Another powerful tool developed within New York City for use in countering bioterrorism is the development of the New York City Syndromic Surveillance System. This system is essentially a way of tracking disease progression throughout New York City, and was developed by the New York City Department of Health and Mental Hygiene (NYC DOHMH) in the wake of the 9/11 attacks. The system works by tracking the symptoms of those taken into the emergency department—based on the location of the hospital to which they are taken and their home address—and assessing any patterns in symptoms. These established trends can then be observed by medical epidemiologists to determine if there are any disease outbreaks in any particular locales; maps of disease prevalence can then be created rather easily.[44] This is an obviously beneficial tool in fighting bioterrorism as it provides a means through which such attacks could be discovered in their nascence; assuming bioterrorist attacks result in similar symptoms across the board, this strategy allows New York City to respond immediately to any bioterrorist threats that they may face with some level of alacrity.

Response to bioterrorism incident or threat

Government agencies which would be called on to respond to a bioterrorism incident would include law enforcement, hazardous materials/decontamination units and emergency medical units, if they exist.

The US military has specialized units, which can respond to a bioterrorism event; among them are the United States Marine Corps' Chemical Biological Incident Response Force and the U.S. Army's 20th Support Command (CBRNE), which can detect, identify, and neutralize threats, and decontaminate victims exposed to bioterror agents. US response would include the Center for Disease Control.

Historically, governments and authorities have relied on quarantines to protect their populations. International bodies such as the World Health Organization already devote some of their resources to monitoring epidemics and have served clearing-house roles in historical epidemics.
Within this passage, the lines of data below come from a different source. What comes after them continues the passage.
Lemma switched_group_of try_lock wr v w g gr w' b : switched try_lock wr v w g gr w' -> group_of w' b = group_of w b.
Proof.
  intros [_ _ E]. unfold group_of. rewrite E. destruct (_ && _); [|done]. destruct (bevs w !! b) as [bev|]; [|done]. cbn.
  destruct (switch_config wr v BEV_SUSPEND_BW_GROUP bev) as (-> & _). done.
Qed.
Lemma switched_ok try_lock wr (v : bool) w g gr0 gr w' : world_ok w -> groups w !! g = Some gr0 -> same_other wr gr0 gr ->
  (all = true -> forall b, try_lock b = true) ->
  group_ok (set_group_suspended wr v (negb v && existsb (fun b => negb (try_lock b)) (members gr)) gr) ->
  switched try_lock wr v (set_group w g gr) g gr w' -> world_ok w'.
Proof.
  intros [Hb Hg Hm Hr Hs] Hl (Hmem & Hsus & Hpend) Hall Hok HS.
  pose proof (fun b => switched_group_of _ _ _ _ _ _ _ b HS) as Hof. destruct HS as [E1 _ E3]. cbn [set_group groups bevs] in *.
  rewrite insert_insert_eq in E1.
  assert (Hin : forall b, b ∈ members gr <-> group_of w b = Some g).
  { intros b. rewrite Hm, Hl, Hmem. split; [eauto | by intros (y & [= <-] & ?)]. }
  assert (Hlook : forall b bx, bevs w' !! b = Some bx -> exists bev, bevs w !! b = Some bev /\
    forall wr', group_bit wr' bx = if bool_decide (b ∈ members gr) && try_lock b && eqb wr wr' then v else group_bit wr' bev).
  { intros b bx Hx. rewrite E3 in Hx. destruct (bool_decide (b ∈ members gr) && try_lock b); cbn [andb]; [|eauto].
    apply fmap_Some in Hx as (bev & Hbev & ->). exists bev. split; [done|]. intros wr'. apply switch_bit. }
  assert (Hgr : forall x gx, groups w' !! x = Some gx -> x = g /\ gx = set_group_suspended wr v (negb v && existsb (fun b => negb (try_lock b)) (members gr)) gr \/
    x <> g /\ groups w !! x = Some gx).
  { intros x gx. rewrite E1, lookup_insert_Some. intros [[<- <-]|[? ?]]; auto. }
  assert (Hother : forall x gx b, groups w !! x = Some gx -> x <> g -> b ∈ members gx -> bool_decide (b ∈ members gr) = false).
  { intros x gx b H1 H2 H3. apply bool_decide_eq_false_2. rewrite Hin. assert (group_of w b = Some x) as ->; [|congruence]. apply Hm. eauto. }
  split.
  - intros b bx Hx. rewrite E3 in Hx. destruct (bool_decide_reflect (b ∈ members gr)) as [Hi|]; cbn [andb] in Hx; [|by eapply Hb].
    destruct (try_lock b); [|by eapply Hb]. apply fmap_Some in Hx as (bev & Hbev & ->).
    destruct v; [|by eapply group_unsuspend_ok, Hb]. eapply group_suspend_ok; [by eapply Hb|].
    apply Hin in Hi. unfold group_of in Hi. rewrite Hbev in Hi. exact Hi.
  - intros x gx [[-> ->]|[_ Hx]]%Hgr; [done | by eapply Hg].
  - intros b x. rewrite Hof. change (group_of (set_group w g gr) b) with (group_of w b). rewrite Hm, E1. destruct (decide (x = g)) as [->|].
    + rewrite Hl, lookup_insert_eq. split; intros (y & [= <-] & Hy); (eexists; split; [reflexivity|]); by rewrite ?set_group_suspended_members, ?Hmem in *.
    + by rewrite lookup_insert_ne.
  - intros x gx wr' b bx [[-> ->]|[Hne Hx]]%Hgr Hi (bev & Hbev & ->)%Hlook.
    + rewrite set_group_suspended_members in Hi. destruct (set_group_suspended_spec wr v (negb v && existsb (fun b => negb (try_lock b)) (members gr)) gr wr') as [-> ->].
      rewrite bool_decide_eq_true_2 by done. destruct (eqb_spec wr wr') as [->|Hne]; rewrite ?andb_false_r.
      * intros -> Hp. cbn [negb andb] in Hp. destruct (try_lock b) eqn:Ht; [done|]. exfalso. eapply eq_true_false_abs; [|exact Hp].
        apply existsb_exists. exists b. rewrite Ht. split; [by apply list_elem_of_In | done].
      * replace wr' with (negb wr) by by destruct wr, wr'. rewrite Hsus, Hpend. eapply Hr; [done | by rewrite <- Hmem | done].
    + rewrite (Hother x gx b) by done. cbn [andb]. eauto.
  - intros Ha x gx wr' b bx [[-> ->]|[Hne Hx]]%Hgr Hi (bev & Hbev & ->)%Hlook.
    + rewrite set_group_suspended_members in Hi. destruct (set_group_suspended_spec wr v (negb v && existsb (fun b => negb (try_lock b)) (members gr)) gr wr') as [-> _].
      rewrite bool_decide_eq_true_2, Hall by done. destruct (eqb_spec wr wr') as [->|Hne]; cbn [andb]; [done|].
      replace wr' with (negb wr) by by destruct wr, wr'. rewrite Hsus. eapply Hs; [done | done | by rewrite <- Hmem | done].
    + rewrite (Hother x gx b) by done. cbn [andb]. eauto.
Qed.
End Inv.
Media attention toward the seriousness of biological attacks increased in 2013-2014. In July 2013, Forbes published an article with the title "Bioterrorism: A Dirty Little Threat With Huge Potential Consequences."[45] In November 2013, Fox News reported on a new strain of botulism, saying that the Centers for Disease and Control lists botulism as one of two agents that have “the highest risks of mortality and morbidity”, noting that there is no antidote for botulism.[46] USA Today reported that the U.S. military in November was trying to develop a vaccine for troops from the bacteria that cause the disease Q fever, an agent the military once used as a biological weapon.[47] In February 2014, the former special assistant and senior director for biodefense policy to President George W. Bush called the bioterrorism risk imminent and uncertain[48] and Congressman Bill Pascrell called for increasing federal measures against bioterrorism as a “matter of life or death.”[49] The New York Times wrote a story saying the United States would spend $40 million to help certain low and middle-income countries deal with the threats of bioterrorism and infectious diseases.[50]